Problem to solve:
Determine how many lines of the material below contain "destruct". Report only that figure.

——

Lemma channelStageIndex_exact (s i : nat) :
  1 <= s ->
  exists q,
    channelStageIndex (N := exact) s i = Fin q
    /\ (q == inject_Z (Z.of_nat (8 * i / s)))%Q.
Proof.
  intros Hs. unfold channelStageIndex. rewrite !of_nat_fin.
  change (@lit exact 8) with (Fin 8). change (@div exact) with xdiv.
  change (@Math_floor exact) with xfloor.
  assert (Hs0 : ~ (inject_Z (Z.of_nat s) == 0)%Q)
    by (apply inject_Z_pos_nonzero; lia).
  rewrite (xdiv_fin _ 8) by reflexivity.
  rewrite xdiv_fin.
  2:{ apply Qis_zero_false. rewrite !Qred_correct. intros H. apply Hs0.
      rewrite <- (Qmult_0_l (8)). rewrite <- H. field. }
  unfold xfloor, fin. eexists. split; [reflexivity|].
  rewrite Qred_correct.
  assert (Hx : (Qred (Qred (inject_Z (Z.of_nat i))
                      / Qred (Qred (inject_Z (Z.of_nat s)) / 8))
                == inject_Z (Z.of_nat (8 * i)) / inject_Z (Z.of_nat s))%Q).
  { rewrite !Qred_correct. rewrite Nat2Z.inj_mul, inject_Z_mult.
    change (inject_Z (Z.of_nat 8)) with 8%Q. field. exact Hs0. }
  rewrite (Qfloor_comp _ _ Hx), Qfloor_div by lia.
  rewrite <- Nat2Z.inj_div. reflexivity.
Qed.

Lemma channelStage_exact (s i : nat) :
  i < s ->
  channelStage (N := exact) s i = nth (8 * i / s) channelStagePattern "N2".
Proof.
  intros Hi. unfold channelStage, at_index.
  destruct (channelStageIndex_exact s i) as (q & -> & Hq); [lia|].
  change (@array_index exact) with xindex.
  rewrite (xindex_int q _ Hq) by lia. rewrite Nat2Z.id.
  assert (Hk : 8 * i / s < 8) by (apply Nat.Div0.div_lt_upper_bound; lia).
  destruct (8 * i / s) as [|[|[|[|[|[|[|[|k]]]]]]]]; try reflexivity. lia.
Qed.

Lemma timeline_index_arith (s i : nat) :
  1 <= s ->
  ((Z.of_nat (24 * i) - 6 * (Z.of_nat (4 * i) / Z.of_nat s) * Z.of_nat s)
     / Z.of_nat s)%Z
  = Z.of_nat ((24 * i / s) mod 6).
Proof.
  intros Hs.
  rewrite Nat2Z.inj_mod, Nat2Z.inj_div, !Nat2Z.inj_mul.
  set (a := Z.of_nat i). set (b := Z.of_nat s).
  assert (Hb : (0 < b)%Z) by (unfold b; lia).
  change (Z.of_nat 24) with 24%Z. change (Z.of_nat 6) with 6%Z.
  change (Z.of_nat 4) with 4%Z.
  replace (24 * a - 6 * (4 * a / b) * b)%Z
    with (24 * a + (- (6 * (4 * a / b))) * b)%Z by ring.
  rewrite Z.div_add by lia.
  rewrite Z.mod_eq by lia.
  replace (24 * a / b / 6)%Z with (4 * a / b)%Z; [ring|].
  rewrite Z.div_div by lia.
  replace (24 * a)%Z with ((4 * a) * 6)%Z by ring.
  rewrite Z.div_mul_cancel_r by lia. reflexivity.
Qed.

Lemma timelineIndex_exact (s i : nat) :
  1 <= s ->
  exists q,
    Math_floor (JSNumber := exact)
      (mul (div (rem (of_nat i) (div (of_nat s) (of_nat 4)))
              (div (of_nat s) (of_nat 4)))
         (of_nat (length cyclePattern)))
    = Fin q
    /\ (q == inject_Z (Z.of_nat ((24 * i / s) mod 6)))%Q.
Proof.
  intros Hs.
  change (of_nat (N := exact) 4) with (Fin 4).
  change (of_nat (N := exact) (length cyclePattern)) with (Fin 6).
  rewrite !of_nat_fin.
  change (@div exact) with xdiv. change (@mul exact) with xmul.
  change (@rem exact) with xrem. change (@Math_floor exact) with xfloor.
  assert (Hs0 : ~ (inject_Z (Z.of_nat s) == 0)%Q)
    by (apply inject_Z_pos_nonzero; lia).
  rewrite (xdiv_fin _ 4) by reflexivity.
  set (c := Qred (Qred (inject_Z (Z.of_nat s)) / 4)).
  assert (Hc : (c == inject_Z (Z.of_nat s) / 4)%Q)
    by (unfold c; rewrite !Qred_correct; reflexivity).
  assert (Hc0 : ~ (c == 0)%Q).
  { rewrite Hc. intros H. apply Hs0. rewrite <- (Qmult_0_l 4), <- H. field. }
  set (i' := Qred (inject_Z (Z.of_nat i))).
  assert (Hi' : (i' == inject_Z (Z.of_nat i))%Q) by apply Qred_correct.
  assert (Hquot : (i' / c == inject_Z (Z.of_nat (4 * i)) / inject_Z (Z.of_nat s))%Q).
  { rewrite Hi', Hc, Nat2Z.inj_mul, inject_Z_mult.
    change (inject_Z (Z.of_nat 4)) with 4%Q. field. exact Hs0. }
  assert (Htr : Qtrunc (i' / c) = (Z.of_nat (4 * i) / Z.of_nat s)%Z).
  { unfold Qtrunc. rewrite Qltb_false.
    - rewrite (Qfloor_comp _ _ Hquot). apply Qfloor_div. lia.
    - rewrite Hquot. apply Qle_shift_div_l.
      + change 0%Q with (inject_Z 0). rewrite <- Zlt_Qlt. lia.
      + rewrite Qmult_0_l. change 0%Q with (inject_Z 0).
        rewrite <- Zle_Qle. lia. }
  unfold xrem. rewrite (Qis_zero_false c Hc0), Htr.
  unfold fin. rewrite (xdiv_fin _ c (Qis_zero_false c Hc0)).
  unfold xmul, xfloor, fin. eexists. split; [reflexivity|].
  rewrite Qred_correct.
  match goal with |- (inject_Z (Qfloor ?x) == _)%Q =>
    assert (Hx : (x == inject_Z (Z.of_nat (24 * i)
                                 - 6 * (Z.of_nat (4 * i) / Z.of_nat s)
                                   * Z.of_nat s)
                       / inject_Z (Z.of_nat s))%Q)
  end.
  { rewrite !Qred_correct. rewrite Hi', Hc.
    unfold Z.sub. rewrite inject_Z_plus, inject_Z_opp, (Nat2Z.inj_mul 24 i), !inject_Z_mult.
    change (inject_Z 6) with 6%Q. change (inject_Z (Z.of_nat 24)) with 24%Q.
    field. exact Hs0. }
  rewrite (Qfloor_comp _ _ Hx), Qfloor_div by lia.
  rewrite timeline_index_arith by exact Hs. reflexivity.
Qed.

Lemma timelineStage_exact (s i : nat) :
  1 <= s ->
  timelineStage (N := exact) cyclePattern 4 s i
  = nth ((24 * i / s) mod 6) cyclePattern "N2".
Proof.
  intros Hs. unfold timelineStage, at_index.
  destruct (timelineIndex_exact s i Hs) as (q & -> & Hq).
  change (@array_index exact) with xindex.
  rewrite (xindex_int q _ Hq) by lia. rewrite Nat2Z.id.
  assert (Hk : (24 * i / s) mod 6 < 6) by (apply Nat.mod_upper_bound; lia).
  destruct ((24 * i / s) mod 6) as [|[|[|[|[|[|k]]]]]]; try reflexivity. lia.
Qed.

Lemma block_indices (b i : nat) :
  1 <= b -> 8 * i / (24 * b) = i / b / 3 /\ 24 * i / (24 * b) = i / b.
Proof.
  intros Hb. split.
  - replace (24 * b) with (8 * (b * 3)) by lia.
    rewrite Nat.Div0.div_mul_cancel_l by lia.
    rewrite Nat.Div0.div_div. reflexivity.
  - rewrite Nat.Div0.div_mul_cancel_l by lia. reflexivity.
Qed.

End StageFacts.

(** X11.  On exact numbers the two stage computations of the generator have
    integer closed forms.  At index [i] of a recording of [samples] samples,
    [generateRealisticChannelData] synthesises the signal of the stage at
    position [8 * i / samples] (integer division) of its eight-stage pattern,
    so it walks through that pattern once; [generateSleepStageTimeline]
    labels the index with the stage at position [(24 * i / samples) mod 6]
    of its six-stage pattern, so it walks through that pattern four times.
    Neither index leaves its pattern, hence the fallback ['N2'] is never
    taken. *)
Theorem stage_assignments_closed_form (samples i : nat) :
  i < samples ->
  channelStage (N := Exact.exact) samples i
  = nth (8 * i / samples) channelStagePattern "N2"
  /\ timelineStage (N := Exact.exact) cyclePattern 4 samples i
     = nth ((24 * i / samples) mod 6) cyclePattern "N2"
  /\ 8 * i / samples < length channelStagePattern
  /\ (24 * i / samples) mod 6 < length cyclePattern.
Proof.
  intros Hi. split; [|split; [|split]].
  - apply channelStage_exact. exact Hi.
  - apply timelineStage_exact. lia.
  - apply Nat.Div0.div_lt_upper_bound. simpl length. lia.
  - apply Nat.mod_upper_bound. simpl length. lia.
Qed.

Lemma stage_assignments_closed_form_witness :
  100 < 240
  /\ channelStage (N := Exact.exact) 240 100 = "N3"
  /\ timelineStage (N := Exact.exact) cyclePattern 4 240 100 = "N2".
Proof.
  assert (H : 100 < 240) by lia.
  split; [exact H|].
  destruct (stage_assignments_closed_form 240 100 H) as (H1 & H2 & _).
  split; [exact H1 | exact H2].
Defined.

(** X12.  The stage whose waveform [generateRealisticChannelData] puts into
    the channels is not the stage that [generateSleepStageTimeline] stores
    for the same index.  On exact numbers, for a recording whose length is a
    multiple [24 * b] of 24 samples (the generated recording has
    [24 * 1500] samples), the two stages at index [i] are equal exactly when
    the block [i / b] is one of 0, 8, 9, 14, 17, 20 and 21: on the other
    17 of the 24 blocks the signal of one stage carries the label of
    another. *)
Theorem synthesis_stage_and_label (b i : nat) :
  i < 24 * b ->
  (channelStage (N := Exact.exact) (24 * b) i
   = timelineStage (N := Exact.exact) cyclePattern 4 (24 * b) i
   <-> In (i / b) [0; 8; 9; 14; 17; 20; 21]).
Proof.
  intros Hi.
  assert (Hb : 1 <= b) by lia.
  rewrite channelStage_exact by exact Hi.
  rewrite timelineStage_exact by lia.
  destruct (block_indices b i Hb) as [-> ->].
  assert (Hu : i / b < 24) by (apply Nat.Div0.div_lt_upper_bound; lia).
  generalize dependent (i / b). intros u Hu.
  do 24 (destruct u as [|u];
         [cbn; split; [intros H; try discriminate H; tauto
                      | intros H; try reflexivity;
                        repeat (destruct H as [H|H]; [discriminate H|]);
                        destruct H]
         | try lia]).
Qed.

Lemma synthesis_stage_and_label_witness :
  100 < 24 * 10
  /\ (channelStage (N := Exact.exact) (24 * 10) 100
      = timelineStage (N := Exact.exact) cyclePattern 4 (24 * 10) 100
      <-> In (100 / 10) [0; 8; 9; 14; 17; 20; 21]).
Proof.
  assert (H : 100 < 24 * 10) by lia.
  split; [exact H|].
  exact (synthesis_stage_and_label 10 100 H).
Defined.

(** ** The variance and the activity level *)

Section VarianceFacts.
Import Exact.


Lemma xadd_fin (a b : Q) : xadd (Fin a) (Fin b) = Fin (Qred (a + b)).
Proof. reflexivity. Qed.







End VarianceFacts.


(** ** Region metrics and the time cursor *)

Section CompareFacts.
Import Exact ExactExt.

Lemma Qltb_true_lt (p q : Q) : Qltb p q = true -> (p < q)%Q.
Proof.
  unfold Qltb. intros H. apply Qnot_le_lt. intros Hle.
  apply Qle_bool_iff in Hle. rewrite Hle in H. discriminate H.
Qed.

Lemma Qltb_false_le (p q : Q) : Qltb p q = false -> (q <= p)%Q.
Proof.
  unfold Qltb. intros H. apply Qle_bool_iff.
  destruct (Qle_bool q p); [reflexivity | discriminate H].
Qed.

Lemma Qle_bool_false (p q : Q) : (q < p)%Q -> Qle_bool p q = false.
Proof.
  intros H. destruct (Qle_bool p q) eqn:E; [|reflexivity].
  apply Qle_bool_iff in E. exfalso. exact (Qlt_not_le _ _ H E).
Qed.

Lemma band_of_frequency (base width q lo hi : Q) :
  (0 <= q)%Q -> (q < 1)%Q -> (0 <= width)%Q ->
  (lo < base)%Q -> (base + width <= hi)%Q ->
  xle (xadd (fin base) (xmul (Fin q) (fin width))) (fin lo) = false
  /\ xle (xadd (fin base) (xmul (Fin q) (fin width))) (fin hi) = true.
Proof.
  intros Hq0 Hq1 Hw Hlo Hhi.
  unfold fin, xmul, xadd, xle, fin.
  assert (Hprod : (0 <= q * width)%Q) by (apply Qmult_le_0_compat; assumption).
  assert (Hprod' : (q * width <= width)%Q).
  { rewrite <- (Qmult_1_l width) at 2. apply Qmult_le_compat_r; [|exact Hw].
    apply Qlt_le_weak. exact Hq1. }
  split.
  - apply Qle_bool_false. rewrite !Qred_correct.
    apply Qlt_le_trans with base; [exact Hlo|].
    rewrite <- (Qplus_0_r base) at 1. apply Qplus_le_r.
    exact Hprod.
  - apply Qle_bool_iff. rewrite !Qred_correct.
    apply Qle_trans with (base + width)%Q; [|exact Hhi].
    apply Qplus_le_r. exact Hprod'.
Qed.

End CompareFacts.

——

Response:
11